### EXERCISE PROMPT
Please output the section of the listing below that opens with the line containing "-> p = data)." and closes with the line containing "intros data fuel.", exactly and with nothing else.

### DATA SHOWN
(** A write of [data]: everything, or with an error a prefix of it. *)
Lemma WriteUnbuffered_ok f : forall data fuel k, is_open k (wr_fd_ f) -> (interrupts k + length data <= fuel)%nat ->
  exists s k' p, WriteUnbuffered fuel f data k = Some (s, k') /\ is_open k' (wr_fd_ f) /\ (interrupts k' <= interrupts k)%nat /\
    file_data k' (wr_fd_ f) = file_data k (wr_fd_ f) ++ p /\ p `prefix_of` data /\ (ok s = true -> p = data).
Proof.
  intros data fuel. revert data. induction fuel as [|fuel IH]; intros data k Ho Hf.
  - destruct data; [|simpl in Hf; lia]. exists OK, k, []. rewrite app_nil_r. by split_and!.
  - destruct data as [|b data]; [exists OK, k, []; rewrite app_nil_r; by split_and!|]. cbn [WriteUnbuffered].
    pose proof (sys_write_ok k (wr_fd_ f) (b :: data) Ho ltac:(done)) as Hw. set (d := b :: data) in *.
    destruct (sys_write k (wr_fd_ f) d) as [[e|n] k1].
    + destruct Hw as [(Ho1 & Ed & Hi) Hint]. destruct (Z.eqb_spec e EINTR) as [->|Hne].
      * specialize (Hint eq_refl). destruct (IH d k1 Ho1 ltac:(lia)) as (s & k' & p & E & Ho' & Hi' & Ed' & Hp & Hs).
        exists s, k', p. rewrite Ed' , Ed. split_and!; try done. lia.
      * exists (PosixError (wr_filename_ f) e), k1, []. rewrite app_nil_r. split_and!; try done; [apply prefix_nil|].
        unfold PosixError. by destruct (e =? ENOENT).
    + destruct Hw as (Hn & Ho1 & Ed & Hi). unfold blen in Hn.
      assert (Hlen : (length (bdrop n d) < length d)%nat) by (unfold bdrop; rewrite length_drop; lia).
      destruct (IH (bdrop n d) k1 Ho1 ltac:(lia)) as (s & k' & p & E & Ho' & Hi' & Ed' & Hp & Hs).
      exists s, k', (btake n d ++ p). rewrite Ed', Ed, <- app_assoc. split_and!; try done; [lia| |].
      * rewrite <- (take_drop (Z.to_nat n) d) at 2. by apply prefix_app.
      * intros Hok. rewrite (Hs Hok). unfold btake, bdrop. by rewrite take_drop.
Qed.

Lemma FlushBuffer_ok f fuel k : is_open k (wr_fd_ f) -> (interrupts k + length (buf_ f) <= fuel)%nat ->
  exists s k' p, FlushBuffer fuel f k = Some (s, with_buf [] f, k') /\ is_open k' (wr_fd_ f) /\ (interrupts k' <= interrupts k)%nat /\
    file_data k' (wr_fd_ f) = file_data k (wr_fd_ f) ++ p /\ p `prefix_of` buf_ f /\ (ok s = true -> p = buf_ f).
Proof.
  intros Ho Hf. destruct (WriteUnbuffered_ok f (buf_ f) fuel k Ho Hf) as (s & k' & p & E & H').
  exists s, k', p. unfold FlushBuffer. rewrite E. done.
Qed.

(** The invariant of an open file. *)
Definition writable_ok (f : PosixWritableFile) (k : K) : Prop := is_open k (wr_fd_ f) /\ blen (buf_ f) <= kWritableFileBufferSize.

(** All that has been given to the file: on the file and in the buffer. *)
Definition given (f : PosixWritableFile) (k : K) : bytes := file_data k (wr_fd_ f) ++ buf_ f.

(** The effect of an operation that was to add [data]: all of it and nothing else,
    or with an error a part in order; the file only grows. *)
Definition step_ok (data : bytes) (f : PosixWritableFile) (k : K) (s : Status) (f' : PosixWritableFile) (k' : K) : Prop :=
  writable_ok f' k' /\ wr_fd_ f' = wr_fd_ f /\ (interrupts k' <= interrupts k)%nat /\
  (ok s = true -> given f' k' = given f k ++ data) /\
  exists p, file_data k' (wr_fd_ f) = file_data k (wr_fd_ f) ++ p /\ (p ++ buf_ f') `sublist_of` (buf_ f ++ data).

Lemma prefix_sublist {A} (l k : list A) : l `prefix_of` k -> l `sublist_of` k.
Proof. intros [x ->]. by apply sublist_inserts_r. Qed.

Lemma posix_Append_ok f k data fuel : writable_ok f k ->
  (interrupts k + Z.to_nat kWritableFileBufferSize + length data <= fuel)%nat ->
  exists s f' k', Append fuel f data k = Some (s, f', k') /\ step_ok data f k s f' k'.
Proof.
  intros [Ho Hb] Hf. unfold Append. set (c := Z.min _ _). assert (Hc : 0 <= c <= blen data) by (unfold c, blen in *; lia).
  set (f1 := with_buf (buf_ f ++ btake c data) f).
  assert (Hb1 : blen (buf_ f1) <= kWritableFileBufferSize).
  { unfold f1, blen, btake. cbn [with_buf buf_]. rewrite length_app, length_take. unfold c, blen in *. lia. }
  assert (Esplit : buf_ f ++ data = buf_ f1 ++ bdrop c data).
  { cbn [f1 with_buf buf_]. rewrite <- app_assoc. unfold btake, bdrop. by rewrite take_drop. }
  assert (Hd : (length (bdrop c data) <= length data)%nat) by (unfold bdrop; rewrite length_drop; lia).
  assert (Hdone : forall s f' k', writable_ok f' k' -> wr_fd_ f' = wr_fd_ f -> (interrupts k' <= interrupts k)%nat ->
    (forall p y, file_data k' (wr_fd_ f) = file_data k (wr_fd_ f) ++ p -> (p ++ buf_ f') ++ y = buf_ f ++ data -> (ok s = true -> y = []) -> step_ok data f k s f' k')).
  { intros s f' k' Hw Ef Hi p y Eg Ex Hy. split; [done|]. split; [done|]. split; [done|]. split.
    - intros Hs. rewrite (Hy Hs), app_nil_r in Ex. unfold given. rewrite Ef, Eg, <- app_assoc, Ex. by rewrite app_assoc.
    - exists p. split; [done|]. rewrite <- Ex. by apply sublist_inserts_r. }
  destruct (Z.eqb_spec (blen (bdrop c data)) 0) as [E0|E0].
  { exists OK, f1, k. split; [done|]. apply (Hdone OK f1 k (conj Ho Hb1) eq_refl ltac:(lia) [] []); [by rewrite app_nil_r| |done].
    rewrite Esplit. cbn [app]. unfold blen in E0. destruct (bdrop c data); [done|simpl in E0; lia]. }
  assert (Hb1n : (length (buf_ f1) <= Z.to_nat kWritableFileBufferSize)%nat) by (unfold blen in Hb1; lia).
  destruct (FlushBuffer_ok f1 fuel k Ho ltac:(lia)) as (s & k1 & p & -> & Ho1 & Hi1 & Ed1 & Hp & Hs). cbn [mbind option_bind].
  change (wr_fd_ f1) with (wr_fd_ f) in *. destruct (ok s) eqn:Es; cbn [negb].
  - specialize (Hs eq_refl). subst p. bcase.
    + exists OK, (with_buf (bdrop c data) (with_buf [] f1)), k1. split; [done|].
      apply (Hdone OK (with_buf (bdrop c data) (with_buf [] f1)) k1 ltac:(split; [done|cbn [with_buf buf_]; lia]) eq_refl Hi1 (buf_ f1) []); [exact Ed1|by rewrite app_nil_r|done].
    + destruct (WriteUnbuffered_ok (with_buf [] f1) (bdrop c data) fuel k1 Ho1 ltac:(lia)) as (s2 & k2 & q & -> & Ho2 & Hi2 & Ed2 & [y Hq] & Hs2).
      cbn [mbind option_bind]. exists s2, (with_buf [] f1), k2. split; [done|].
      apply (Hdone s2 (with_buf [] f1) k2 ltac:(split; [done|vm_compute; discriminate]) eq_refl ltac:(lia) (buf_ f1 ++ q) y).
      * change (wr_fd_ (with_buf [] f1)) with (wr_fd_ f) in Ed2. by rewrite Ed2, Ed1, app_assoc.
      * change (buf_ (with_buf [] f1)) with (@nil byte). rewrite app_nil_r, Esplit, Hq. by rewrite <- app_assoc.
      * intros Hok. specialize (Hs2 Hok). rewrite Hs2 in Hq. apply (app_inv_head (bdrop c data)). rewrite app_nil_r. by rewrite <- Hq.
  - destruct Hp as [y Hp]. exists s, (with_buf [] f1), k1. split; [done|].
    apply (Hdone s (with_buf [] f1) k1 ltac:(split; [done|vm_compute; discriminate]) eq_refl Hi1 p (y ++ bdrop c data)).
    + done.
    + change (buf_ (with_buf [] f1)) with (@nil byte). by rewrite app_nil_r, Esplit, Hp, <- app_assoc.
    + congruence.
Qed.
==
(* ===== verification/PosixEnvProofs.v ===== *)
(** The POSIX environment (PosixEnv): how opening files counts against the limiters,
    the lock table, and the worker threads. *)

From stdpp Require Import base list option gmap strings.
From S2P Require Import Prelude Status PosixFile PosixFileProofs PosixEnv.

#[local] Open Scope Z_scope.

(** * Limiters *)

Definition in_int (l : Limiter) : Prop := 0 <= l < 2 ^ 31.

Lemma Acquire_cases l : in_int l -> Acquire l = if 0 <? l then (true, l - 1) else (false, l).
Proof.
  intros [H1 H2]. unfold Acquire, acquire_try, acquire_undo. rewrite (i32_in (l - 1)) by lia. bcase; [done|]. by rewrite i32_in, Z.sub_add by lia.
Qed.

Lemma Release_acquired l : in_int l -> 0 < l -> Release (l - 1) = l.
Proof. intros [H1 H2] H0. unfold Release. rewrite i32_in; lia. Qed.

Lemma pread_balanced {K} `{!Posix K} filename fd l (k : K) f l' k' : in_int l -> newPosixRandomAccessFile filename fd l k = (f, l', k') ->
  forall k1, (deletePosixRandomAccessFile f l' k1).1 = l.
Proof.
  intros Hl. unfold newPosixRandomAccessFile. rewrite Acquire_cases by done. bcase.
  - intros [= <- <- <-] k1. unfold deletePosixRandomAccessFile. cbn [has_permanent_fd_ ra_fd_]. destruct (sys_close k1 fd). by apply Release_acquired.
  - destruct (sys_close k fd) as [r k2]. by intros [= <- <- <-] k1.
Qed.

### THE COMPLETED TASK
    file_data k' (wr_fd_ f) = file_data k (wr_fd_ f) ++ p /\ p `prefix_of` data /\ (ok s = true -> p = data).
Proof.
  intros data fuel. revert data. induction fuel as [|fuel IH]; intros data k Ho Hf.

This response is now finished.